DESCRIPTION OF THE TASK →
Go through the data and copy each line that holds "reads".

+++++

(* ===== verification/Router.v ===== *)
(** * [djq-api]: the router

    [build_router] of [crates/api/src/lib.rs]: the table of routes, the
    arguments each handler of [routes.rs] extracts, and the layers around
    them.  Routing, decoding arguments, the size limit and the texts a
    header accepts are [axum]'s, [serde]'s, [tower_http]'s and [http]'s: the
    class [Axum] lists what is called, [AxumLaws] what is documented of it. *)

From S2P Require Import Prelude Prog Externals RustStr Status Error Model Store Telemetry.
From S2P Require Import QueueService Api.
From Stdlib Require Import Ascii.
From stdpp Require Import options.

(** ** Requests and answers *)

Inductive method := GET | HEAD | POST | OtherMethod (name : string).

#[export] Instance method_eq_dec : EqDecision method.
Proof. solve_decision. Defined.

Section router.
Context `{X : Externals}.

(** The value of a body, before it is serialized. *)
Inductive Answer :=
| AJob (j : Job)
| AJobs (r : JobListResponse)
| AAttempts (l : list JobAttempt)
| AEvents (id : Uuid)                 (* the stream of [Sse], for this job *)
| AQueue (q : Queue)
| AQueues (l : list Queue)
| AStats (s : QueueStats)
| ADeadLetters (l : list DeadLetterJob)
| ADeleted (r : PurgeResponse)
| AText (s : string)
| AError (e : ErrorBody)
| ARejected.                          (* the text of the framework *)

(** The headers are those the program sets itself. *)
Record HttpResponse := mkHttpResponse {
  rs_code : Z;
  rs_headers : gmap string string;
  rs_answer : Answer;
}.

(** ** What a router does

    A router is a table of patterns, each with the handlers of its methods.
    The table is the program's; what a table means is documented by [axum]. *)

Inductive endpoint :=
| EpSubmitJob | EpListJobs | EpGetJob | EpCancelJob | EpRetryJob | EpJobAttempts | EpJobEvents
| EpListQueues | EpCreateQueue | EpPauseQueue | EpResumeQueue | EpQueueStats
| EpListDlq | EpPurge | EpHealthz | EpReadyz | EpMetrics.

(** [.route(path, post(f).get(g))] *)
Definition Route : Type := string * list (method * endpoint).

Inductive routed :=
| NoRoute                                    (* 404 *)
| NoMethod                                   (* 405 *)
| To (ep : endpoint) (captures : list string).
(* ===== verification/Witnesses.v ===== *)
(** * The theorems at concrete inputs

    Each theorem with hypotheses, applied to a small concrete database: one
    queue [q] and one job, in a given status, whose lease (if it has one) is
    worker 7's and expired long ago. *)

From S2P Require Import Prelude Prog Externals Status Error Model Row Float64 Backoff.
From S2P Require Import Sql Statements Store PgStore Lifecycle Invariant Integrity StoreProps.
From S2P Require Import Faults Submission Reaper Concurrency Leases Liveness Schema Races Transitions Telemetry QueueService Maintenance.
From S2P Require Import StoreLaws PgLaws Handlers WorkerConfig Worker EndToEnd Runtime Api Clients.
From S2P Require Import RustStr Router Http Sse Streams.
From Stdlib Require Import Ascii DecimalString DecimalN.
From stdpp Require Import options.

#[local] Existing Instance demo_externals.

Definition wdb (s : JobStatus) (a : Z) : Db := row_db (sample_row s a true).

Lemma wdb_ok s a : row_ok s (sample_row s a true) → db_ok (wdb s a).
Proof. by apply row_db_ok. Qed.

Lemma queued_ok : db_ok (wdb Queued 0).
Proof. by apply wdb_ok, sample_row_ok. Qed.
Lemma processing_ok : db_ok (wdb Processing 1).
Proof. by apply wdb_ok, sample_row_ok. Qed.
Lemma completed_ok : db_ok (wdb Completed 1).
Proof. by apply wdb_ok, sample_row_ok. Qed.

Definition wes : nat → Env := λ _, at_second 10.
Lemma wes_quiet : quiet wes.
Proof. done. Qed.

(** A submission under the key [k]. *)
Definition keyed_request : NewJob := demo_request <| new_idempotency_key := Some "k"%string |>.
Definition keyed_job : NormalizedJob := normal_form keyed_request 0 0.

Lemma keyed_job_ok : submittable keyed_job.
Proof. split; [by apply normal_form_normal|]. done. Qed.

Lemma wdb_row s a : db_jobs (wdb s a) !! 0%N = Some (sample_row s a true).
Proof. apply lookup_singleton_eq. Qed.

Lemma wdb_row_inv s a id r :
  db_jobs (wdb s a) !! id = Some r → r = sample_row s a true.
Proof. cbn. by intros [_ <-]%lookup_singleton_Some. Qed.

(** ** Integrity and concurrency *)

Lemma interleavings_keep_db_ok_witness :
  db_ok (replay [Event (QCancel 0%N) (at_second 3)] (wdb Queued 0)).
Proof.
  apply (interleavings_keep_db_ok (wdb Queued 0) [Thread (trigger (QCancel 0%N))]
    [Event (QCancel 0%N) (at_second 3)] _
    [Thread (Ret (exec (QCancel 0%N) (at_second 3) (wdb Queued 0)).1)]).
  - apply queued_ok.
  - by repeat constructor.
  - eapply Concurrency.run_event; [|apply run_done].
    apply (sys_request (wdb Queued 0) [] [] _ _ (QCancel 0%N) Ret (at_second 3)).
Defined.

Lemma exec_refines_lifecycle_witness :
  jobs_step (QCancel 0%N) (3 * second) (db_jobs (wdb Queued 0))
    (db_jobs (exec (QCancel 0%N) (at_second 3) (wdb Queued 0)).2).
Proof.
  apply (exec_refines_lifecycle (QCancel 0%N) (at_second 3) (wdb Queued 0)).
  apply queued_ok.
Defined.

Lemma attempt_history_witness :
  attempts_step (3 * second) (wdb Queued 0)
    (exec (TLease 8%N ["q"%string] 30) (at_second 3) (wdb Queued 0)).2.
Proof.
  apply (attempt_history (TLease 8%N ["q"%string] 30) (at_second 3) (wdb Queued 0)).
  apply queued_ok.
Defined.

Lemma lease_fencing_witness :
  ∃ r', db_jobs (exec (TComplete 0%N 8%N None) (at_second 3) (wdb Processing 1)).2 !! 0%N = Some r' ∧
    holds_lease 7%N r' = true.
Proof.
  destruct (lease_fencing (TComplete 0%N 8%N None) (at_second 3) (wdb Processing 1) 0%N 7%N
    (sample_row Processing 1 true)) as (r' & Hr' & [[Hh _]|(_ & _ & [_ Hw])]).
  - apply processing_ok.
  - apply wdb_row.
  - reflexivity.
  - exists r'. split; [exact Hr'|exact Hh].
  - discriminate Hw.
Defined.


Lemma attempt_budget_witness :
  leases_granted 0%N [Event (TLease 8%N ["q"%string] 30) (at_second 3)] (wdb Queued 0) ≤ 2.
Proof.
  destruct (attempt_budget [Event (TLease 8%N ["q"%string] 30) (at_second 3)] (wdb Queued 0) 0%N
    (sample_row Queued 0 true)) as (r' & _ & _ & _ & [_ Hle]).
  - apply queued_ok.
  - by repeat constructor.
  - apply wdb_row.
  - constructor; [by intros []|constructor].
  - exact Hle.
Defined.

+++++

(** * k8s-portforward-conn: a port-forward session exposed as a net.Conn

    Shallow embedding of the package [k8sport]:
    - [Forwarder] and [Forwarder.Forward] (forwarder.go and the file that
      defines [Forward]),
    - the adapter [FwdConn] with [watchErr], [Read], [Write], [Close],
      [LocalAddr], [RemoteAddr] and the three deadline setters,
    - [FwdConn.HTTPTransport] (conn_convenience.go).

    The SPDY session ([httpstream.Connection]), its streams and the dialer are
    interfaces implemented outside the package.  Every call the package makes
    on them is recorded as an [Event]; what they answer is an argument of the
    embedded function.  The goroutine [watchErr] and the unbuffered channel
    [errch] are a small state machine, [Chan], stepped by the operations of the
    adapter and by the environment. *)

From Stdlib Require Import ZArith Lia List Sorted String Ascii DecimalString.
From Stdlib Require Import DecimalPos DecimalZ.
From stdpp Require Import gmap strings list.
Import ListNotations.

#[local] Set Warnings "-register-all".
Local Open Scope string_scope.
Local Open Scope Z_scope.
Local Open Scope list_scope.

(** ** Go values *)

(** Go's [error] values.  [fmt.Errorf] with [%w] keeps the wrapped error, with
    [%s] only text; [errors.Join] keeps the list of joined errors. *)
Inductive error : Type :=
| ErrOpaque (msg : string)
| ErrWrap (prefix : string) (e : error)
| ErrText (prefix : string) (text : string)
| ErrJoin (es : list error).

+++++

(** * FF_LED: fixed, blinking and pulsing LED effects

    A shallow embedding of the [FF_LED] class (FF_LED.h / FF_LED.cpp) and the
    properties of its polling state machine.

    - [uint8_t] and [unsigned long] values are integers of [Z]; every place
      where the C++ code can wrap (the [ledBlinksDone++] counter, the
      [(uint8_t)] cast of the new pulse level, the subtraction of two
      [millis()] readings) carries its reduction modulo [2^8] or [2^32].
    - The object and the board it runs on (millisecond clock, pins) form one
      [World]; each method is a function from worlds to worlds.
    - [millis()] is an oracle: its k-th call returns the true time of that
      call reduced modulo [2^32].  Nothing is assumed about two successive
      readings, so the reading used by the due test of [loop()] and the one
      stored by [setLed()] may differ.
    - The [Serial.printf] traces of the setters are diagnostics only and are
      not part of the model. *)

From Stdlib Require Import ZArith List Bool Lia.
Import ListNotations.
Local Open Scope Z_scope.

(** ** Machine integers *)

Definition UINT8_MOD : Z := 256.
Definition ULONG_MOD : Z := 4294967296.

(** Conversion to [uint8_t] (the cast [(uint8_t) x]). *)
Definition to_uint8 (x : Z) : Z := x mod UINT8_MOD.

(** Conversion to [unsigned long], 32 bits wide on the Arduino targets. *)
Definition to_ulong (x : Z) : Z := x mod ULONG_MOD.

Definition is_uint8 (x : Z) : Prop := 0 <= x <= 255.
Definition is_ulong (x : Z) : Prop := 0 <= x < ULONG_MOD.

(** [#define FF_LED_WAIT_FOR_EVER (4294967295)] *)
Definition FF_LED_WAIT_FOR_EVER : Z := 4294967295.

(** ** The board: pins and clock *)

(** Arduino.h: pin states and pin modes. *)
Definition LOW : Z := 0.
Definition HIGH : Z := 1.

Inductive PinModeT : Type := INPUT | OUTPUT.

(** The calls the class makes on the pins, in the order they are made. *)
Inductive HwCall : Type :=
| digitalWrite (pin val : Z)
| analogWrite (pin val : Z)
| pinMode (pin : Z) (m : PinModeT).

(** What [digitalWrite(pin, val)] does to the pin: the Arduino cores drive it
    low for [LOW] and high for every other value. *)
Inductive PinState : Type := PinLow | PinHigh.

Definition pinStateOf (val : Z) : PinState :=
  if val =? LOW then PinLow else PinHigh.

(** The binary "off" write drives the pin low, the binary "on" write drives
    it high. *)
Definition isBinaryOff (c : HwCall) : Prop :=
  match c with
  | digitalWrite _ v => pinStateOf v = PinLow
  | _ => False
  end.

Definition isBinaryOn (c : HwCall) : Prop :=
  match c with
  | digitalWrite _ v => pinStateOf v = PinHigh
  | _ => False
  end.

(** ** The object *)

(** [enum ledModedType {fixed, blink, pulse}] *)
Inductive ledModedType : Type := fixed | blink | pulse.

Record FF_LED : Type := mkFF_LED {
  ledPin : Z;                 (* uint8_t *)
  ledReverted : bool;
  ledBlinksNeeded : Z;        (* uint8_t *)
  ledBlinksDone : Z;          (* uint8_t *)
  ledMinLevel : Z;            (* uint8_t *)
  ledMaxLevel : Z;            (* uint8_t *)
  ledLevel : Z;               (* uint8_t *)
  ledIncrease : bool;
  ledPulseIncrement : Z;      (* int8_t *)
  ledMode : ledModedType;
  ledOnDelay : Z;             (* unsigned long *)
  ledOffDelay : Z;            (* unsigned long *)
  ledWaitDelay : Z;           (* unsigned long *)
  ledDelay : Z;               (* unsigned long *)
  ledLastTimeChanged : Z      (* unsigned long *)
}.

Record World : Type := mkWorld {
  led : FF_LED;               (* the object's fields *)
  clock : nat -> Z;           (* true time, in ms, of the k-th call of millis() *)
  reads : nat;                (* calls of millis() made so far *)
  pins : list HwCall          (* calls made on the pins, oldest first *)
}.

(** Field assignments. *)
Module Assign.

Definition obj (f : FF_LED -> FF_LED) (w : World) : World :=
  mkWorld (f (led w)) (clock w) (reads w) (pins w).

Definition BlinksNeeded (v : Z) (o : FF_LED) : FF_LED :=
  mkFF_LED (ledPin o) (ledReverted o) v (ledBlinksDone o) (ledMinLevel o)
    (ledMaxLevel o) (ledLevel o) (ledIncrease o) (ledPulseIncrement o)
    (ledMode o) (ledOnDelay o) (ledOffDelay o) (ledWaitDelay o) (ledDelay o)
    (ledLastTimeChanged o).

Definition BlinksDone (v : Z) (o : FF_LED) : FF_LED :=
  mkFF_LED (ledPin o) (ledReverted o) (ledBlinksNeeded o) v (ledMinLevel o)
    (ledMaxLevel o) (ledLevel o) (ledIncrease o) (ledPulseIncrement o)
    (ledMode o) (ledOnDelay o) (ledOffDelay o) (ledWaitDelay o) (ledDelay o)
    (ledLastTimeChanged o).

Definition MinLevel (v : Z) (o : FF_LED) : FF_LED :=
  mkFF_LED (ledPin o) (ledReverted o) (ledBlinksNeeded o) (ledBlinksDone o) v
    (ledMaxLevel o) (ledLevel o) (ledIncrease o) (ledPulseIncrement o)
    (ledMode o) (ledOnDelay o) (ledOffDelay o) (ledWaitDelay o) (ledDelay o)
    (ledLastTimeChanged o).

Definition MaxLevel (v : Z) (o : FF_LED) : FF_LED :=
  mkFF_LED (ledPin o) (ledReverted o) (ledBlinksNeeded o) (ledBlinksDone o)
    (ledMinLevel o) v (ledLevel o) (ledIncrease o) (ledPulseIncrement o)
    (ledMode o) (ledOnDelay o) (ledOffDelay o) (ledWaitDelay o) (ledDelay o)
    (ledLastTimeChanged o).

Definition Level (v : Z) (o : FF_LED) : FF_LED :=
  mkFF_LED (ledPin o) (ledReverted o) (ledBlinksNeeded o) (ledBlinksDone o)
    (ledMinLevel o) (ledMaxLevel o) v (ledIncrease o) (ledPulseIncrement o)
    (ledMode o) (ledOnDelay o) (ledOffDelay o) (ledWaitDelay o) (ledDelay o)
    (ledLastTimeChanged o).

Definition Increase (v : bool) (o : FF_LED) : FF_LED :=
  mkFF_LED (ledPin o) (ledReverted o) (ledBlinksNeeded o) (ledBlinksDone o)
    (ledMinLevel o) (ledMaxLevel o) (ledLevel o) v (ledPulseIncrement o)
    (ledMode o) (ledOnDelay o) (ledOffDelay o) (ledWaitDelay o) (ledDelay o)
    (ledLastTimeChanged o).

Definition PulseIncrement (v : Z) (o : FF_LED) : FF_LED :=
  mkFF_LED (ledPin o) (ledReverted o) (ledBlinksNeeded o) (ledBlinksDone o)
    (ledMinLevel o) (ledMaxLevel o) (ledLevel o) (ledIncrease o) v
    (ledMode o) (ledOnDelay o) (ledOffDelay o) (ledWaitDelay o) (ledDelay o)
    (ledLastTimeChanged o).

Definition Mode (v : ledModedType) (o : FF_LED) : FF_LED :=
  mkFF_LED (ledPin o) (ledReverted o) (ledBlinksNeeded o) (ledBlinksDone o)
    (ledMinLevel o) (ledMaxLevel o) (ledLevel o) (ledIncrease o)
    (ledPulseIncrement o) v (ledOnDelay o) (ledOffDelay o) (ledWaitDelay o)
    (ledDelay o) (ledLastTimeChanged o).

+++++

EXERCISE OUTPUT →
  reads : nat;                (* calls of millis() made so far *)
  mkWorld (f (led w)) (clock w) (reads w) (pins w).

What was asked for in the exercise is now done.